South Korea's Lee Hoesung to lead UN panel of climate scientists

OSLO (REUTERS) - Governments picked South Korea's Lee Hoesung on Tuesday to head the UN panel of climate scientists, which guides policies for combating global warming and won a share of the 2007 Nobel Peace Prize.

Lee, a professor of the economics of climate change, will succeed India's Rajendra Pachauri as chair of the Intergovernmental Panel on Climate Change (IPCC), the IPCC said after a vote at a meeting in Dubrovnik, Croatia.

Lee, 69, beat five rivals for the job, including Belgian scientist Jean-Pascal van Ypersele in a run-off vote, and will be chair for six to eight years to oversee a mammoth report on the risks of climate change.

South Korea's Lee Hoesung has been picked to head the UN's Intergovernmental Panel on Climate Change.

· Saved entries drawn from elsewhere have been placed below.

(* ===== verification/StreamBackoff.v ===== *)
(** * The restart ladder and the crash episodes, in closed form

    What [Run]'s backoff branch does with the uptimes of the children that
    ended there: each delay, and when an episode of fast exits is reported. *)
From stdpp Require Import prelude list.
From S2P Require Import Prelude StreamRunner.

Module StreamBackoff.

Import StreamRunner.

Local Open Scope Z_scope.

(** The backoff branch over the uptimes of successive exits: the delay waited
    and whether the episode is reported, for each. *)
Fixpoint exits (us : list Z) (bo : backoffTimer) (fast : Z) : list (Z * bool) :=
  match us with
  | [] => []
  | u :: us => let '(delay, bo) := next u bo in
               let '(fast, fires) := observe u fast in
               (delay, fires) :: exits us bo fast
  end.

(** How many of the last exits in a row satisfy [p]. *)
Definition run_length (p : Z -> bool) (us : list Z) : nat :=
  foldl (fun n u => if p u then S n else 0%nat) 0%nat us.

(** The rung the ladder stands on after the exits [us]: one step up for each
    exit, counted from the last that reset it. *)
Definition rung (b : backoffTimer) (us : list Z) : nat :=
  let m := run_length (fun u => u <=? resetAfter b) us in
  if decide (m = length us) then m else S m.

Definition fast_exit (u : Z) : bool := u <? crashLoopFastUptime.

(** A ladder whose cap can be doubled. *)
Record ladder_ok (b : backoffTimer) : Prop := {
  lo_initial : 0 < initial b <= max b;
  lo_max : max b * 2 <= max_int64;
}.

Definition step_delay (b : backoffTimer) (n : nat) : Z := max b `min` (initial b * 2 ^ Z.of_nat n).

Lemma run_length_snoc p us u : run_length p (us ++ [u]) = if p u then S (run_length p us) else 0%nat.
Proof. unfold run_length. by rewrite foldl_app. Qed.

Lemma run_length_le p us : (run_length p us <= length us)%nat.
Proof.
  induction us as [|u us IH] using rev_ind; [done|]. rewrite run_length_snoc, length_app. simpl. destruct (p u); lia.
Qed.

(** The last [m] elements satisfy [p] and the one before does not. *)
Lemma run_length_spec p us m :
  run_length p us = m <->
  exists pre suf, us = pre ++ suf /\ length suf = m /\ Forall (fun u => p u = true) suf /\
    (forall pre' u, pre = pre' ++ [u] -> p u = false).
Proof.
  revert m. induction us as [|u us IH] using rev_ind; intros m.
  - split.
    + intros <-. exists [], []. split_and!; try done; try constructor. intros [] ? ?; discriminate.
    + intros (pre & suf & H & <- & _). symmetry in H. apply app_nil in H as [_ ->]. done.
  - rewrite run_length_snoc. split.
    + destruct (p u) eqn:Hu.
      * intros <-. destruct (proj1 (IH _) eq_refl) as (pre & suf & -> & Hl & Hf & Hp).
        exists pre, (suf ++ [u]). split_and!; [by rewrite app_assoc|rewrite length_app; simpl; lia| |done].
        apply Forall_app. auto.
      * intros <-. exists (us ++ [u]), []. split_and!; [by rewrite app_nil_r|done|constructor|].
        intros pre' u' [_ <-]%app_inj_tail. done.
    + intros (pre & suf & H & <- & Hf & Hp).
      destruct suf as [|v suf _] using rev_ind.
      * rewrite app_nil_r in H. by rewrite (Hp us u) by done.
      * rewrite app_assoc in H. apply app_inj_tail in H as [-> ->]. apply Forall_app in Hf as [Hf Hv].
        apply Forall_cons in Hv as [Hv _]. simpl in Hv. rewrite Hv, length_app. simpl.
        assert (run_length p (pre ++ suf) = length suf) as -> by (apply IH; eauto 10). lia.
Qed.

Lemma rung_snoc b us u :
  rung b (us ++ [u]) = if u <=? resetAfter b then S (rung b us) else 1%nat.
Proof.
  unfold rung. rewrite run_length_snoc, length_app. simpl. pose proof (run_length_le (fun u => u <=? resetAfter b) us).
  destruct (u <=? resetAfter b); repeat destruct (decide _); lia.
Qed.

Lemma step_delay_S b n :
  ladder_ok b -> (if max b <? i64 (step_delay b n * 2) then max b else i64 (step_delay b n * 2)) = step_delay b (S n).
Proof.
  intros [H1 H2]. unfold step_delay. rewrite Nat2Z.inj_succ, Z.pow_succ_r by lia.
  pose proof (Z.pow_pos_nonneg 2 (Z.of_nat n) ltac:(lia) ltac:(lia)).
  assert (0 < initial b * 2 ^ Z.of_nat n) by nia.
  rewrite i64_small by (unfold min_int64 in *; nia).
  destruct (Z.ltb_spec (max b) (max b `min` (initial b * 2 ^ Z.of_nat n) * 2)); lia.
Qed.

Lemma step_delay_bounds b n : ladder_ok b -> initial b <= step_delay b n <= max b.
Proof.
  intros [H1 H2]. unfold step_delay.
  pose proof (Z.pow_pos_nonneg 2 (Z.of_nat n) ltac:(lia) ltac:(lia)). split; [|lia]. apply Z.min_glb; nia.
Qed.

Lemma observe_run us u fast :
  fast = Z.of_nat (run_length fast_exit us) -> Z.of_nat (length us) < max_int64 ->
  observe u fast = (Z.of_nat (run_length fast_exit (us ++ [u])),
                    bool_decide (run_length fast_exit (us ++ [u]) = 4%nat)).
Proof.
  intros -> Hl. unfold observe. rewrite run_length_snoc. change (fast_exit u) with (u <? crashLoopFastUptime).
  pose proof (run_length_le fast_exit us).
  destruct (Z.leb_spec crashLoopFastUptime u), (Z.ltb_spec u crashLoopFastUptime); try lia; [done|].
  rewrite i64_small by (unfold min_int64, max_int64 in *; lia). f_equal; [lia|]. unfold crashLoopFastExits.
  destruct (Z.eqb_spec (Z.of_nat (run_length fast_exit us) + 1) 4); case_bool_decide; try done; lia.
Qed.

Lemma exits_run b us : ladder_ok b -> forall past cur fast,
  Z.of_nat (length past + length us) <= max_int64 ->
  cur = step_delay b (rung b past) -> fast = Z.of_nat (run_length fast_exit past) ->
  forall i u, us !! i = Some u ->
  exits us (MkBackoff (initial b) (max b) (resetAfter b) cur) fast !! i =
  Some (step_delay b (if resetAfter b <? u then 0%nat else rung b (past ++ take i us)),
        bool_decide (run_length fast_exit (past ++ take (S i) us) = 4%nat)).
Proof.
  intros Hok. induction us as [|v us IH]; intros past cur fast Hlen Hcur Hfast i u Hi; [done|].
  assert (step_delay b 0 = initial b) as H0 by (unfold step_delay; destruct Hok; lia).
  assert (next v (MkBackoff (initial b) (max b) (resetAfter b) cur) =
          (step_delay b (if resetAfter b <? v then 0%nat else rung b past),
           MkBackoff (initial b) (max b) (resetAfter b) (step_delay b (rung b (past ++ [v]))))) as Hn.
  { unfold next. cbn [initial max resetAfter current]. rewrite rung_snoc.
    destruct (Z.ltb_spec (resetAfter b) v), (Z.leb_spec v (resetAfter b)); try lia.
    - f_equal; [done|]. by rewrite <- H0, step_delay_S.
    - subst cur. f_equal. by rewrite step_delay_S. }
  cbn [exits length] in *. rewrite Hn, (observe_run past) by (try done; lia).
  destruct i as [|i]; simpl in *.
  - injection Hi as <-. by rewrite app_nil_r.
  - rewrite (IH (past ++ [v]) _ _) with (u := u); try done; [|rewrite length_app; simpl; lia].
    by rewrite <- !app_assoc.
Qed.

(** The [i]-th exit of a run waits the initial delay doubled once for every
    exit since the ladder was last reset, never more than the cap, and is
    reported as a crash loop exactly when it is the fourth in a row of fast
    exits that an exit which was not fast, or the start, precedes. *)
Theorem restart_ladder cfg us :
  0 < BackoffInitial cfg <= BackoffMax cfg -> BackoffMax cfg * 2 <= max_int64 ->
  Z.of_nat (length us) <= max_int64 ->
  let b := newBackoffTimer (BackoffInitial cfg) (BackoffMax cfg) (BackoffReset cfg) in
  forall i u, us !! i = Some u ->
  exists delay fires, exits us b 0 !! i = Some (delay, fires) /\
    delay = BackoffMax cfg `min` (BackoffInitial cfg * 2 ^ Z.of_nat (if BackoffReset cfg <? u then 0%nat else rung b (take i us))) /\
    BackoffInitial cfg <= delay <= BackoffMax cfg /\
    (fires = true <->
     exists pre suf, take (S i) us = pre ++ suf /\ length suf = 4%nat /\
       Forall (fun v => v < crashLoopFastUptime) suf /\
       (forall pre' v, pre = pre' ++ [v] -> crashLoopFastUptime <= v)).
Proof.
  intros Hi Hm Hl b i u Hu. assert (ladder_ok b) as Hok by (by constructor).
  do 2 eexists. split; [|split; [done|split; [apply (step_delay_bounds b), Hok|]]].
  - apply (exits_run b us Hok [] _ 0); [done| |done|done]. unfold step_delay, rung. simpl. rewrite Z.mul_1_r. lia.
  - rewrite bool_decide_eq_true, run_length_spec. cbn [app].
    split; intros (pre & suf & H1 & H2 & H3 & H4); exists pre, suf; split_and!; try done;
      try (apply (Forall_impl _ _ _ H3); intros v; unfold fast_exit; lia);
      intros pre' v Hv; specialize (H4 _ _ Hv); unfold fast_exit in *; lia.
Qed.

End StreamBackoff.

PHOTO: EPA

The last series of IPCC reports in 2013-14 raised the probability that human activities, led by the burning of fossil fuels, have caused at least 95 per cent of warming since 1950.

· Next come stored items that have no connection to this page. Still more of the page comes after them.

(* ===== verification/StreamInv.v ===== *)
(** * The supervised stream: what every reachable state has

    Which iteration a child, a handle or a captured cancel belongs to; that at
    most one new-session frame is under way; how the counters of the rotation
    gate stand to each other; what a restart leaves behind. *)
From Stdlib Require Import Ascii String.
From stdpp Require Import prelude strings list gmap.
From S2P Require Import Prelude Utf8 Strconv StreamArgs StreamRunner StreamSystem.

Module StreamInv.

Import Strconv StreamArgs StreamRunner StreamSystem.

Local Open Scope Z_scope.

(** ** Steps, case by case *)

Ltac sys_cbn :=
  cbn [inp tgt pgate restartCh controlSeq st run firstRun bo fast parentDone iters cancelled alive ths poolID claim gh
       set_inp set_tgt set_pgate set_restartCh set_controlSeq set_st set_run set_firstRun set_bo set_fast set_parentDone
       set_iters set_cancelled set_alive set_ths set_poolID set_claim set_gh note cancel cancel_opt stop
       stale replaced torn adopted dropped killed confirmed unarmed written
       set_stale set_replaced set_torn set_adopted set_dropped set_killed set_confirmed set_unarmed set_written
       args iterCancel sessionID spawnMode workDir claudeSessionsDir rotatePending freshSeq
       setArgsLocked SetSpawnArgs SetSpawnWorkDir SetSpawnPermissionMode clearIterCancel
       stdin childTarget mcpEligible childGeneration childWorkspace childPATH rotating rotateGen armFreshSeq tearingDown armChildGen
       setStdin childUp takeStdin set_rotating BeginTeardown fst snd
       current reading it_num it_id it_fresh it_mode option_map].

(** Every case of a step, [H : loop_step cfg l s = Some s']. *)
Ltac loop_cases H :=
  match type of H with
  | loop_step _ ?l ?s = Some _ =>
      unfold loop_step, spawn_step in H; destruct (run s) eqn:Hrun, l; try discriminate H
  end;
  cbn [beginSpawn_section nextControlID] in H;
  repeat case_hyp H; try discriminate H; simplify_eq; sys_cbn.

(** [H : thread_step cfg j t s = Some (t', s1)]. *)
Ltac thread_cases H :=
  match type of H with
  | thread_step _ ?j ?t ?s = Some _ => destruct t, j; try discriminate H
  end;
  cbn [thread_step restart_step frame_step turn_step mode_step Restart_section BeginRotation_arm RestartFresh_section nextControlID fst snd] in H;
  repeat case_hyp H; try discriminate H; simplify_eq; sys_cbn.

(** ** Numbers *)

(** The numbers below it have begun. *)
Definition lim (s : sys) : nat := match run s with RBegin k => k | _ => iters s end.

(** [current], and on to [drainRestart]. *)
Definition undrained (p : pc) : option nat :=
  match p with
  | RExited it _ | RDrain it => Some (it_num it)
  | p => it_num <$> current p
  end.

(** From [setStdin] to [takeStdin]. *)
Definition bound (p : pc) : option nat :=
  match p with
  | RBound it _ | RUp it _ | RMode it _ | RInit it | RWait it | RReaped it => Some (it_num it)
  | _ => None
  end.

(** The iteration a caller has a handle of. *)
Definition captured (t : thread) : option nat :=
  match t with
  | THint _ c | TCancel _ c => c
  | WReady w | WWrite w => Some w
  | _ => None
  end.

Definition below (m : nat) (X : gset nat) : Prop := forall k, k ∈ X -> (k < m)%nat.

Record numbers (s : sys) : Prop := {
  nu_begin : forall k, run s = RBegin k -> S k = iters s;
  nu_cancel : iterCancel (inp s) = it_num <$> current (run s);
  nu_undrained : forall k, undrained (run s) = Some k -> (k < lim s)%nat;
  nu_stdin : forall w, stdin (tgt s) = Some w -> bound (run s) = Some w;
  nu_alive : forall k, alive s = Some k -> reading (run s) = Some k;
  nu_sets : below (lim s) (stale (gh s)) /\ below (lim s) (replaced (gh s)) /\ below (lim s) (torn (gh s)) /\
            below (lim s) (killed (gh s));
  nu_threads : forall i t k, ths s !! i = Some t -> captured t = Some k -> (k < lim s)%nat;
}.

Lemma below_mono m m' X : (m <= m')%nat -> below m X -> below m' X.
Proof. intros Hm H k Hk. specialize (H k Hk). lia. Qed.

Lemma below_union m X Y : below m X -> below m Y -> below m (X ∪ Y).
Proof. intros H1 H2 k [?|?]%elem_of_union; eauto. Qed.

Lee, until now a vice-chair of the IPCC, will be the UN's top climate scientist when almost 200 nations meet in Paris in from Nov 30 to Dec 11, seeking to agree a new global deal to slow climate change.

Pachauri, who had been due to stand down at the meeting in Croatia after 13 years, quit early in February after a female researcher accused him of sexual harassment, a charge he denies.

The IPCC shared the 2007 Nobel Peace Prize with climate campaigner and former US Vice-President Al Gore.